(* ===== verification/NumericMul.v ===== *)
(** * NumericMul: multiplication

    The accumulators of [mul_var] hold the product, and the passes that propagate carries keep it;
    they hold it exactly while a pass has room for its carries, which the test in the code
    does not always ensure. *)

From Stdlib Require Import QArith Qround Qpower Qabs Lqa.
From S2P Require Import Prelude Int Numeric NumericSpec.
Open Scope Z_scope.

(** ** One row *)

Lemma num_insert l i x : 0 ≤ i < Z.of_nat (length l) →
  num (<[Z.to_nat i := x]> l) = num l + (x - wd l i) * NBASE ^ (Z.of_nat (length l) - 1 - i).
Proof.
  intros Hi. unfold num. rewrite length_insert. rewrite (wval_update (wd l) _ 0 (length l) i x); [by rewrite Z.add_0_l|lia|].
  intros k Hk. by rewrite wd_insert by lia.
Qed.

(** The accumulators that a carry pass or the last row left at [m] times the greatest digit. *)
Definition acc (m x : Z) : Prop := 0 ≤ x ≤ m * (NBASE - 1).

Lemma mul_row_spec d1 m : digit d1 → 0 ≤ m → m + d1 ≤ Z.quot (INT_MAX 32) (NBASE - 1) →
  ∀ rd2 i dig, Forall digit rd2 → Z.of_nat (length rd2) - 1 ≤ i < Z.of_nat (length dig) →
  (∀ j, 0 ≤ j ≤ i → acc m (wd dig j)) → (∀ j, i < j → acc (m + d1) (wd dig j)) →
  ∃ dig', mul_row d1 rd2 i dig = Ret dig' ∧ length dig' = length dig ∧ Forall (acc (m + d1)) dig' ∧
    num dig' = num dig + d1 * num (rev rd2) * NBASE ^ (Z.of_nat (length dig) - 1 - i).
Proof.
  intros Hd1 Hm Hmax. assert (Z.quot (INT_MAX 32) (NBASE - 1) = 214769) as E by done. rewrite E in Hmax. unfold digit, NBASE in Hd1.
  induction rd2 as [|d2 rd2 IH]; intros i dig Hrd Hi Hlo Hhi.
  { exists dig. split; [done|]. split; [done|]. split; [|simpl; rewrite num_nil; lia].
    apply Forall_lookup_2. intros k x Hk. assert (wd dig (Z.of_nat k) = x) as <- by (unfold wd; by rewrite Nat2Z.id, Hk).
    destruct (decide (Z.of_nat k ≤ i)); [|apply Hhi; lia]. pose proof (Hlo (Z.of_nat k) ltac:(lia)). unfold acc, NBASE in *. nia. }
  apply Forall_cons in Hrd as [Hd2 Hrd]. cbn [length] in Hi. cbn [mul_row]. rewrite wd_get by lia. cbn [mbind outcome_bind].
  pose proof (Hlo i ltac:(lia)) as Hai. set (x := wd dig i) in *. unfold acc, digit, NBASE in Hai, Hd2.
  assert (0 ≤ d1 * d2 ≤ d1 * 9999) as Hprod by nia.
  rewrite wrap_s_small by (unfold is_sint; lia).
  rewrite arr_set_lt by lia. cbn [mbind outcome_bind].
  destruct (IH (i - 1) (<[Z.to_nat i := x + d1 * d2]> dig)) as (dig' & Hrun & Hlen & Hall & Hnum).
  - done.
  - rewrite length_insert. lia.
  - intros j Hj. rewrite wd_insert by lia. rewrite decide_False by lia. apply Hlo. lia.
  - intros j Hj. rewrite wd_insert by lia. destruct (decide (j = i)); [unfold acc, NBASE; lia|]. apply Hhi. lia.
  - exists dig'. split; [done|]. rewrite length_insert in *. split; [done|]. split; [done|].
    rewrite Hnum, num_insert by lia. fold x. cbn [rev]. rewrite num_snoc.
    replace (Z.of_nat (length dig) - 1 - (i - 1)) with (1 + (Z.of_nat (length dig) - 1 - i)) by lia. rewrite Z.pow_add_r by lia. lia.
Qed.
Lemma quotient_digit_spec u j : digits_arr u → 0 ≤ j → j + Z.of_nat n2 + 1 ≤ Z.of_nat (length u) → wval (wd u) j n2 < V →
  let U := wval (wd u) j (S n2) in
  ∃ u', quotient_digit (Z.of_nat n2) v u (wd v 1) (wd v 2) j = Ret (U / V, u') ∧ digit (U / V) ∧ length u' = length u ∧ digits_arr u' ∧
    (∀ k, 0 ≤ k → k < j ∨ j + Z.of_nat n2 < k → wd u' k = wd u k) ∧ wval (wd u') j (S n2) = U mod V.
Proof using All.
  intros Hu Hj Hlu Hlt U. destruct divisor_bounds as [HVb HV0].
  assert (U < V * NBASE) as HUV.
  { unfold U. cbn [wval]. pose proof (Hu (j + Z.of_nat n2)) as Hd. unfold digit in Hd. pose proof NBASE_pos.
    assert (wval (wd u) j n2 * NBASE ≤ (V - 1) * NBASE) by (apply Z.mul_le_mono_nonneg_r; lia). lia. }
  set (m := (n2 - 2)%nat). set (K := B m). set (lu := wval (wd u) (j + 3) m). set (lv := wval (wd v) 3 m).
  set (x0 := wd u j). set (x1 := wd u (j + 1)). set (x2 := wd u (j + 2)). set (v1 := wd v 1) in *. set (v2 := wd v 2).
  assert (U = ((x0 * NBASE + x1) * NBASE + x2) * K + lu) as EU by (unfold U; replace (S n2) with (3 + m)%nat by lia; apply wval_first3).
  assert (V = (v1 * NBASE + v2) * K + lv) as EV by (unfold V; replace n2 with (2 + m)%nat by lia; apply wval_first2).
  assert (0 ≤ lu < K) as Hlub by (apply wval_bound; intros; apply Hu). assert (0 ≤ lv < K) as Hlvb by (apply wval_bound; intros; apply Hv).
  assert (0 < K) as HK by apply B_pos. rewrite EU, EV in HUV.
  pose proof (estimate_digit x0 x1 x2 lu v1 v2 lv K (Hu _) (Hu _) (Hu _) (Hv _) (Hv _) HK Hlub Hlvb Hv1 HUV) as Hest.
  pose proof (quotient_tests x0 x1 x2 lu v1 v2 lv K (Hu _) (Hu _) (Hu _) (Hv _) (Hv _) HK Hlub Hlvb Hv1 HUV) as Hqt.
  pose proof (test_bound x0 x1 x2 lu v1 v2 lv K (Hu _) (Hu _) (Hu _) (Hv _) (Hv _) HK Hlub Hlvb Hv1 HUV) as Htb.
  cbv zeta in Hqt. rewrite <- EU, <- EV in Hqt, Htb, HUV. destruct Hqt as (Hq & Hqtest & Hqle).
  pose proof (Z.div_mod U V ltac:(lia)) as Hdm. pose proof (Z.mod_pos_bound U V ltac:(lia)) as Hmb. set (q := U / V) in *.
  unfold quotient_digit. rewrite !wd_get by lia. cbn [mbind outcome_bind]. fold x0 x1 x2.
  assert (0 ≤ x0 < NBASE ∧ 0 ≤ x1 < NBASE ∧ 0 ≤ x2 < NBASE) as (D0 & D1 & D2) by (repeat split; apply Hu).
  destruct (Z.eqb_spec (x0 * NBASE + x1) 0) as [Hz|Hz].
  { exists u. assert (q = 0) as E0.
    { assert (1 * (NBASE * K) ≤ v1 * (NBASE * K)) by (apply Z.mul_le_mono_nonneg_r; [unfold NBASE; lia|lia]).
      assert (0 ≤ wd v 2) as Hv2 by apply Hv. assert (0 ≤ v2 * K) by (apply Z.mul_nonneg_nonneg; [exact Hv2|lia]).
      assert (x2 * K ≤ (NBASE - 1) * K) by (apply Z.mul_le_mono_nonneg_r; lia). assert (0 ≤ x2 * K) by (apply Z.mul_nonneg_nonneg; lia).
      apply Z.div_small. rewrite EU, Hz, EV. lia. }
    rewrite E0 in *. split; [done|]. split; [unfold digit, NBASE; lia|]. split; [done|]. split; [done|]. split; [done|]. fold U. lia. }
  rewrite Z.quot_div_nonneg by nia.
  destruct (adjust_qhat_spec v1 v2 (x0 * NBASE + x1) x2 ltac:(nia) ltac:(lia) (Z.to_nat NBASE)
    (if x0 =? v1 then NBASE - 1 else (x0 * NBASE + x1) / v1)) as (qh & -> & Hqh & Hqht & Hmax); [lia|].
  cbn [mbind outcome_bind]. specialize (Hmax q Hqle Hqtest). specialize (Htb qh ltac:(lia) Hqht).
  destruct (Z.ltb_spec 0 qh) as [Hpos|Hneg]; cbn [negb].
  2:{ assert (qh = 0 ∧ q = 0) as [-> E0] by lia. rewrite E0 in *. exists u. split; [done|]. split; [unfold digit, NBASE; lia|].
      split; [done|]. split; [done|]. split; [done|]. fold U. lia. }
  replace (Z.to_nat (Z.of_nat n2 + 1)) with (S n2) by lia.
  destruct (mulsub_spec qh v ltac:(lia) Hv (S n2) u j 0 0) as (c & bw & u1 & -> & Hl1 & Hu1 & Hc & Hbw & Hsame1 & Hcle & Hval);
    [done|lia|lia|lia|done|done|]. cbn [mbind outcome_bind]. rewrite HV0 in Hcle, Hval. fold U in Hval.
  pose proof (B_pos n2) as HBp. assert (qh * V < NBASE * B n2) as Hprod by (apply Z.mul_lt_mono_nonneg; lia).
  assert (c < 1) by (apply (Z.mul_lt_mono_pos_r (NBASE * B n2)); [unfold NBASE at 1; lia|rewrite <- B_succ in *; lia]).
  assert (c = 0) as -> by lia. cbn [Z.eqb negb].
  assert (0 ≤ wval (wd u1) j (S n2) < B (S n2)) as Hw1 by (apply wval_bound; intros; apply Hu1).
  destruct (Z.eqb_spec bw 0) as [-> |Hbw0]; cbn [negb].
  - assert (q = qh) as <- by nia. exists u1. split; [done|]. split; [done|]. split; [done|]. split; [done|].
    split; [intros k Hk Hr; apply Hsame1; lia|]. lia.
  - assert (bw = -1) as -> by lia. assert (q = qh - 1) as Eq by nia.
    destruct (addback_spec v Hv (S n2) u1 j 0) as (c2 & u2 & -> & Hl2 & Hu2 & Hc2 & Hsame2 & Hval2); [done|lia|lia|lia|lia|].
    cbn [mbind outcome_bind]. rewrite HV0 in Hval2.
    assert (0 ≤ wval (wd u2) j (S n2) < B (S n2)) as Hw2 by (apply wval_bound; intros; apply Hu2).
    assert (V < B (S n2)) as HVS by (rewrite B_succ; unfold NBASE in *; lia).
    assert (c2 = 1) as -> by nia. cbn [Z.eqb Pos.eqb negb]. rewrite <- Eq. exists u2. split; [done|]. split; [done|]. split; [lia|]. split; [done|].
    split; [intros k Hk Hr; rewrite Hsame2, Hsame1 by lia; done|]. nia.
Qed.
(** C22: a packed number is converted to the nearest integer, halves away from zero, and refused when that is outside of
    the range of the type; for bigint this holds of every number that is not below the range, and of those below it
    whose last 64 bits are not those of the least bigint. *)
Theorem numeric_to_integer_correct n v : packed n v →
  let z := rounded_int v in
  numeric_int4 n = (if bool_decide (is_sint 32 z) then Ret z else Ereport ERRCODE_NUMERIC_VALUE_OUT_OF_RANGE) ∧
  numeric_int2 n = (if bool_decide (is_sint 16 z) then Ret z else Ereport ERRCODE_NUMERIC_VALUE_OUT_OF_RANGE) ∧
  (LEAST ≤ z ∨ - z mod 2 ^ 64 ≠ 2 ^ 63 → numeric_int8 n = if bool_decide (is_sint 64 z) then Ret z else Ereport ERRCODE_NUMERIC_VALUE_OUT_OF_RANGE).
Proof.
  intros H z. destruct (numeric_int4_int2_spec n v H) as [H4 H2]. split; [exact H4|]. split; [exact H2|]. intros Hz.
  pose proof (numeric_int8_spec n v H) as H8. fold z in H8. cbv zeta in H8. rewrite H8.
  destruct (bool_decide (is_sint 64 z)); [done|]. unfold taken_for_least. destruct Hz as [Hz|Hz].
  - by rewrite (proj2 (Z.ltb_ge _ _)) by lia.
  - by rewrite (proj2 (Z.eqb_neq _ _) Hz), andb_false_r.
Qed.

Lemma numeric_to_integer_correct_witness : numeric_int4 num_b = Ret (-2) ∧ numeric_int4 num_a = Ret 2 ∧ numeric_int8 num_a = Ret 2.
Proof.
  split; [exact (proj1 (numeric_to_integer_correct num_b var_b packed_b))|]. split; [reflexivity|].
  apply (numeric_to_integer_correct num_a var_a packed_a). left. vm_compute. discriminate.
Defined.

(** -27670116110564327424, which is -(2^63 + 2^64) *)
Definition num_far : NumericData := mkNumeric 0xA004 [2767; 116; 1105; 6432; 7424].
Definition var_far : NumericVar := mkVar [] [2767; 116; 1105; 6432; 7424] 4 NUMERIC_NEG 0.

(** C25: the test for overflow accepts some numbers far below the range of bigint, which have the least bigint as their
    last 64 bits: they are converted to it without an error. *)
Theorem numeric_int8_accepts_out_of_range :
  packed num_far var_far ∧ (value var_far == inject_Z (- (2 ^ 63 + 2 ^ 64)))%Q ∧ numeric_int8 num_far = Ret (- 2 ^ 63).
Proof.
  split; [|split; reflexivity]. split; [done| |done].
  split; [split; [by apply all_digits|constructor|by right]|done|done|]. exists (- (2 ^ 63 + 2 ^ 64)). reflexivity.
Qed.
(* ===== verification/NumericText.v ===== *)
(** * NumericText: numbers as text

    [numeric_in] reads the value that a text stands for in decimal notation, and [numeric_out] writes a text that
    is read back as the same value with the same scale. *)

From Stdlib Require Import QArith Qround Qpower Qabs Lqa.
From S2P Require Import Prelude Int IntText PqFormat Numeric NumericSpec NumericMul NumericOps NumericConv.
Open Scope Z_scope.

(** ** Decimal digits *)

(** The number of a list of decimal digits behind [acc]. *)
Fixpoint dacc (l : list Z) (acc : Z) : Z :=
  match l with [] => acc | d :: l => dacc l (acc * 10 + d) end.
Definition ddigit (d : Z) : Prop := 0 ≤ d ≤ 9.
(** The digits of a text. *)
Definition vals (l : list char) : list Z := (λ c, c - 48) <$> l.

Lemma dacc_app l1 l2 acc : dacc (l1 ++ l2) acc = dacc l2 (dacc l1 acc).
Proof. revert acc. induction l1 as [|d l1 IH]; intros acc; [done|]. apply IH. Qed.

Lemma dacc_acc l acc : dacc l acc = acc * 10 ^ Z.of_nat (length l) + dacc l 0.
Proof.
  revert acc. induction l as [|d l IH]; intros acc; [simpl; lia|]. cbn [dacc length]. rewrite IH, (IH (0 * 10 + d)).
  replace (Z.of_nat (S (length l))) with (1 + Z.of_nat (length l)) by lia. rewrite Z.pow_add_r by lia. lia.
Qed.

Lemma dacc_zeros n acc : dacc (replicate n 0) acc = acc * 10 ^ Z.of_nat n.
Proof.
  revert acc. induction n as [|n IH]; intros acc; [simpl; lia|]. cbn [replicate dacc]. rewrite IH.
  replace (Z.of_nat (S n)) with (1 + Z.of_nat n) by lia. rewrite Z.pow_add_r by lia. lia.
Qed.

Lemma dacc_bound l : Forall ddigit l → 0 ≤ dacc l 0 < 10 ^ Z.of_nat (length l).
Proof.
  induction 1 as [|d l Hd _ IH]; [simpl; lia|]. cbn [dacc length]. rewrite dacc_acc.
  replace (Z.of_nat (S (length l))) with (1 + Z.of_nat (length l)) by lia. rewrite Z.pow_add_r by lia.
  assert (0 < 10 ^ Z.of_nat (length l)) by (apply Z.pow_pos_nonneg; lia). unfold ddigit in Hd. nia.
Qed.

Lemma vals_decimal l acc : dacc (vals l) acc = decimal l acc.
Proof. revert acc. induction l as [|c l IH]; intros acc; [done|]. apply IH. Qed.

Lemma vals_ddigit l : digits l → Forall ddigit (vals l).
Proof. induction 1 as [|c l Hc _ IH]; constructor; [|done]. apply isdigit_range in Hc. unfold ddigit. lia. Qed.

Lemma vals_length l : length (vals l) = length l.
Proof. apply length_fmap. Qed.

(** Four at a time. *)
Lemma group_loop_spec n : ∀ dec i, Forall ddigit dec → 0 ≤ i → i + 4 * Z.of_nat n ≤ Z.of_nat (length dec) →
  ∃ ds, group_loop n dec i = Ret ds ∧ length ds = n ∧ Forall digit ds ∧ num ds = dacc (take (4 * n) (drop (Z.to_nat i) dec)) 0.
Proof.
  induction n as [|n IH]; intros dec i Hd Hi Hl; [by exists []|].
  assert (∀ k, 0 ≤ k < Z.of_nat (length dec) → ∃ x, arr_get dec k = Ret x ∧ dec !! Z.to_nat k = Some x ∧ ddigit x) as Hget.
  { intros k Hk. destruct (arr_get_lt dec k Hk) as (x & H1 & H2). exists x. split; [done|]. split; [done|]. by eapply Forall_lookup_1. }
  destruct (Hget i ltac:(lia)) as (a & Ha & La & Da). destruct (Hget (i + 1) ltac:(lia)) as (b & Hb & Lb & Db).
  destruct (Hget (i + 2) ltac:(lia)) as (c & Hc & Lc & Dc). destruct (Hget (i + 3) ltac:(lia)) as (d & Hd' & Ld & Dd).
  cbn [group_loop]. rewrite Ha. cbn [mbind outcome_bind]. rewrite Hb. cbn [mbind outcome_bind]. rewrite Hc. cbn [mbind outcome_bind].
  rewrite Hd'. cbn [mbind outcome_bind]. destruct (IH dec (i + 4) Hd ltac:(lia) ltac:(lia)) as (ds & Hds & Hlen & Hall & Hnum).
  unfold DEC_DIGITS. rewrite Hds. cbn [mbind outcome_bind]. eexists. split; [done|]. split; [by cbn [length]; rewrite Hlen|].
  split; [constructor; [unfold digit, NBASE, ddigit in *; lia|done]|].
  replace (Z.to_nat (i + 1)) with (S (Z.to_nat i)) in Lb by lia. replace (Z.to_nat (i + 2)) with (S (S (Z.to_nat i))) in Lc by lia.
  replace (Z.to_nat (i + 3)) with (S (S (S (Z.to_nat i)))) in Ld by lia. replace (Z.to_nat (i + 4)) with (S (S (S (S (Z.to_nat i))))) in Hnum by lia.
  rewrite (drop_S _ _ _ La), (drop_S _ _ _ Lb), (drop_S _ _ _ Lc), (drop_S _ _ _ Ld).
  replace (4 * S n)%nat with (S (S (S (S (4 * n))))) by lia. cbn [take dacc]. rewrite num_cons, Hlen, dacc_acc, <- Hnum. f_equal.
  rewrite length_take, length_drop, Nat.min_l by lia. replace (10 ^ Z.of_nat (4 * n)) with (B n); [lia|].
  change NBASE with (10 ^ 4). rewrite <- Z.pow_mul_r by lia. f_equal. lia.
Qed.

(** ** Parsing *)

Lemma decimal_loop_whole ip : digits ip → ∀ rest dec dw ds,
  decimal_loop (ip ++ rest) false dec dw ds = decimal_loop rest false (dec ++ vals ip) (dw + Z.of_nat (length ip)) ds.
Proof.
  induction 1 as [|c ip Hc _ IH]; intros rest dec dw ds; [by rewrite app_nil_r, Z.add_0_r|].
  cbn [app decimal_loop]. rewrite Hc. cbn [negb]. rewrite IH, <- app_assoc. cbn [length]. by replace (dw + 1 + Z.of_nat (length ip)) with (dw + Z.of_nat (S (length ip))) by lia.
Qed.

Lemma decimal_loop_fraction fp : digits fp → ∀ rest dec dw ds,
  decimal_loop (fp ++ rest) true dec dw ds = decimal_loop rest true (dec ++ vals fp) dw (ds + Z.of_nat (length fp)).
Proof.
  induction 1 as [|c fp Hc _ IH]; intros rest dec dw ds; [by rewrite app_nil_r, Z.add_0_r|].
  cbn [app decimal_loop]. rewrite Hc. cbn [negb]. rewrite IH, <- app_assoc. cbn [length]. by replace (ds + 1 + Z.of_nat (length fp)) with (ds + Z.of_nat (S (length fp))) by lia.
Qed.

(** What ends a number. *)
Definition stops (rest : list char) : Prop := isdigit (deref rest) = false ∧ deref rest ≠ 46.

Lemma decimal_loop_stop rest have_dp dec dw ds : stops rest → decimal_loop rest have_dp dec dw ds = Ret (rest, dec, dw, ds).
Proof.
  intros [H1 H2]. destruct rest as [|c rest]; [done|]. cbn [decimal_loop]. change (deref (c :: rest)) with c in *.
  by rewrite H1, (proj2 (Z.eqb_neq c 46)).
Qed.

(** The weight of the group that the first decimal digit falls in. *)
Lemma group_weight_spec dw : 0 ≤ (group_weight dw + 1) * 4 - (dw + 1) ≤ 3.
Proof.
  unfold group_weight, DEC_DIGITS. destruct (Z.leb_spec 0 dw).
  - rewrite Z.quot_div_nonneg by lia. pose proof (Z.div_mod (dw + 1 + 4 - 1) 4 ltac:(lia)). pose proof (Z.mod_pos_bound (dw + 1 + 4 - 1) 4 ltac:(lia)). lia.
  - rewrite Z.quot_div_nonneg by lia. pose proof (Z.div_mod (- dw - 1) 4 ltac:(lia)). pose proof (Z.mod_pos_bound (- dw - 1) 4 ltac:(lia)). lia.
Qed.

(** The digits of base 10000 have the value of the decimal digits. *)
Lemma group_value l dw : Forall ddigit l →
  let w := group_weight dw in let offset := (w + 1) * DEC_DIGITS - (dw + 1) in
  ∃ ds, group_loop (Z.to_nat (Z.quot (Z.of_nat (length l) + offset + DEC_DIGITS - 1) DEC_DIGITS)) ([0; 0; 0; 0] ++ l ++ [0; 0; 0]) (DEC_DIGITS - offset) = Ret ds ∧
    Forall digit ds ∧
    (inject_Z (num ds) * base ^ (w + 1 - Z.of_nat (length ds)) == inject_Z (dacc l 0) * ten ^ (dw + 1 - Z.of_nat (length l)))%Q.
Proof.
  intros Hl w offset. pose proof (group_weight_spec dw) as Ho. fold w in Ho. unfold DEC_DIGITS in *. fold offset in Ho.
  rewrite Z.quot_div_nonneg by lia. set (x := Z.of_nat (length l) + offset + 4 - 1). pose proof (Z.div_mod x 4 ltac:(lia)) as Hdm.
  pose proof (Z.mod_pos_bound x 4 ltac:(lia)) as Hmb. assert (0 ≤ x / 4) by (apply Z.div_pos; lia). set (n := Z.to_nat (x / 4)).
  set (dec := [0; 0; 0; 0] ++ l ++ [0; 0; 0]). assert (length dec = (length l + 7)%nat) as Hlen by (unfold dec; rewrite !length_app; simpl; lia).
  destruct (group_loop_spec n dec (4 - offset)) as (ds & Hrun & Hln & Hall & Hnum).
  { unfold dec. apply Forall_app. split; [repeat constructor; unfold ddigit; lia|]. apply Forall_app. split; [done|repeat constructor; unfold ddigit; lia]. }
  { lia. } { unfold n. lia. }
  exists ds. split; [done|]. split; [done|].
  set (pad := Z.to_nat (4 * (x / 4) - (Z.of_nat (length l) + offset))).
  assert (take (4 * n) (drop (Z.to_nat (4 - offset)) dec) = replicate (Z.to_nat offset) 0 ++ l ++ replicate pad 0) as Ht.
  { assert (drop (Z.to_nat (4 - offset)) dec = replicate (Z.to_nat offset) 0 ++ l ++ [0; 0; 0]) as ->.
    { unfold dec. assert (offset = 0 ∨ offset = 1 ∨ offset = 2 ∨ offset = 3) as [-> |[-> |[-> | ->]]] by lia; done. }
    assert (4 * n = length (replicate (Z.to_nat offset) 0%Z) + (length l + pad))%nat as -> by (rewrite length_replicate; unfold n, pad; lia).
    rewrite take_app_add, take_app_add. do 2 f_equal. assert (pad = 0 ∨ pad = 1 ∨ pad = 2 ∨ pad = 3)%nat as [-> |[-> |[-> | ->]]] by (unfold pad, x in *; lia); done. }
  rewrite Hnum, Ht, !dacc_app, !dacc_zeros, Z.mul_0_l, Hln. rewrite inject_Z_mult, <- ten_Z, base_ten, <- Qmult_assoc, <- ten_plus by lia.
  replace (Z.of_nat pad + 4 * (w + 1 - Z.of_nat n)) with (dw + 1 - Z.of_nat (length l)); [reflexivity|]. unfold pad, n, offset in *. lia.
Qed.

# # # # #

§ TASK BRIEF: Every line above from the line with "last 64 bits: they" to the line with "induction 1 as [|d", inclusive, must be returned exactly; no other line belongs in the reply.

§ EXERCISE OUTPUT:
    last 64 bits: they are converted to it without an error. *)
Theorem numeric_int8_accepts_out_of_range :
  packed num_far var_far ∧ (value var_far == inject_Z (- (2 ^ 63 + 2 ^ 64)))%Q ∧ numeric_int8 num_far = Ret (- 2 ^ 63).
Proof.
  split; [|split; reflexivity]. split; [done| |done].
  split; [split; [by apply all_digits|constructor|by right]|done|done|]. exists (- (2 ^ 63 + 2 ^ 64)). reflexivity.
Qed.
(* ===== verification/NumericText.v ===== *)
(** * NumericText: numbers as text

    [numeric_in] reads the value that a text stands for in decimal notation, and [numeric_out] writes a text that
    is read back as the same value with the same scale. *)

From Stdlib Require Import QArith Qround Qpower Qabs Lqa.
From S2P Require Import Prelude Int IntText PqFormat Numeric NumericSpec NumericMul NumericOps NumericConv.
Open Scope Z_scope.

(** ** Decimal digits *)

(** The number of a list of decimal digits behind [acc]. *)
Fixpoint dacc (l : list Z) (acc : Z) : Z :=
  match l with [] => acc | d :: l => dacc l (acc * 10 + d) end.
Definition ddigit (d : Z) : Prop := 0 ≤ d ≤ 9.
(** The digits of a text. *)
Definition vals (l : list char) : list Z := (λ c, c - 48) <$> l.

Lemma dacc_app l1 l2 acc : dacc (l1 ++ l2) acc = dacc l2 (dacc l1 acc).
Proof. revert acc. induction l1 as [|d l1 IH]; intros acc; [done|]. apply IH. Qed.

Lemma dacc_acc l acc : dacc l acc = acc * 10 ^ Z.of_nat (length l) + dacc l 0.
Proof.
  revert acc. induction l as [|d l IH]; intros acc; [simpl; lia|]. cbn [dacc length]. rewrite IH, (IH (0 * 10 + d)).
  replace (Z.of_nat (S (length l))) with (1 + Z.of_nat (length l)) by lia. rewrite Z.pow_add_r by lia. lia.
Qed.

Lemma dacc_zeros n acc : dacc (replicate n 0) acc = acc * 10 ^ Z.of_nat n.
Proof.
  revert acc. induction n as [|n IH]; intros acc; [simpl; lia|]. cbn [replicate dacc]. rewrite IH.
  replace (Z.of_nat (S n)) with (1 + Z.of_nat n) by lia. rewrite Z.pow_add_r by lia. lia.
Qed.

Lemma dacc_bound l : Forall ddigit l → 0 ≤ dacc l 0 < 10 ^ Z.of_nat (length l).
Proof.
  induction 1 as [|d l Hd _ IH]; [simpl; lia|]. cbn [dacc length]. rewrite dacc_acc.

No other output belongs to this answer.